Number One, your wifes' brother ought to take you fishing. And drown you. He can find her another "provider". That rig has NO business being above 60 mph from any standpoint of handling or braking. The difference in time between 60 and 70 mph over that distance is ridiculously small. What's between your ears?

Now, seriously,

Do your homework, and "trip plan" each day: departure time, fuel/rest stops (2-hours max between each); no driving outside of daylight (leaving a margin for problems that arise); etc. 400-600 miles day is pushing it in terms of being rested and alert. NO ONE is any good behind the wheel starting at about the sixth hour. See GAISMA for local dawn/dusk times. Start, maybe, a little before dawn but DO NOT drive into the night. Get off the road a minimum of one hour for lunch. Clean the glass, inspect the rig (tighten lug nuts), and check wiring (signals) for proper operation at every lunch/fuel stop. Check the hubs and tires for temperature. Know your stops IN ADVANCE. Plan the trip, every day, so that you know where you are, and how far to go until the next stop.

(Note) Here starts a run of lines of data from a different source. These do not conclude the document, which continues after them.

(** * simanneal: the annealing driver of [simanneal/anneal.py]

    A shallow embedding of [time_string], [round_figures] and the
    [Annealer] class ([copy_state], [default_update], [anneal], [auto]),
    and the properties of the driver that the specification states.

    Conventions of the embedding.
    - Python floats are idealised as real numbers ([R]); [math.exp] and
      [math.log] are the real [exp] and [ln], [round] rounds a tie to the
      even neighbour.  Python ints are [Z].
    - An [Annealer] object is a record of the fields [__init__] creates.
      What a subclass adds (its [move], [energy], possibly [revert],
      possibly other attributes) is a [Problem] record.  The methods of
      the subclass run on the state object and on an environment of an
      abstract type, which stands for the subclass's own data, the shared
      pseudorandom stream and the clock; they do not assign the fields
      [params], [best_state], [best_energy] and [start] of the object.
    - States are values: a move yields a new value of [self.state], and a
      copy of a state is whatever the problem's copy operation returns.
    - Methods are computations in a state-and-exception monad whose state
      (the object, the environment, the trace of effects) survives a
      raised exception, as a Python object survives it.  Opening and
      writing the trace file and logging do not fail.
    - The [while] loops of [auto] have no bound in the source; here they
      are given a number of turns and answer [Diverge] when it is used
      up. *)

From Stdlib Require Import Reals ZArith List String Ascii Bool Lia Lra RelationClasses.
From Stdlib Require Import DecimalString.
Import ListNotations.

Local Open Scope Z_scope.
Local Open Scope string_scope.

(** ** Numbers *)

Module Num.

If trip planning is onerous, pretend you have a limited amount of fuel and desperation drives you. 8-10 hours planning would not be unusual if you add in what is outside the windows for your kids education.

Using the Scan Gauge ought to be fun. But, if a gasser, add a vacuum gauge and learn to downshift as VACUUM readings drop on an upgrade NOT rpms. Otherwise, cruise control is your friend. On your vehicle, where in the rpm range do the HP and TQ curve cross? This may be the ideal rpm at which to set CC. I have mine on before the end of the entrance ramp (where conditions allow). Same with the downslope: descend in the same gear you ascended, watching the vac gauge AND tach to help you. Avoid using brakes, because those trailer surge brakes will jerk you around.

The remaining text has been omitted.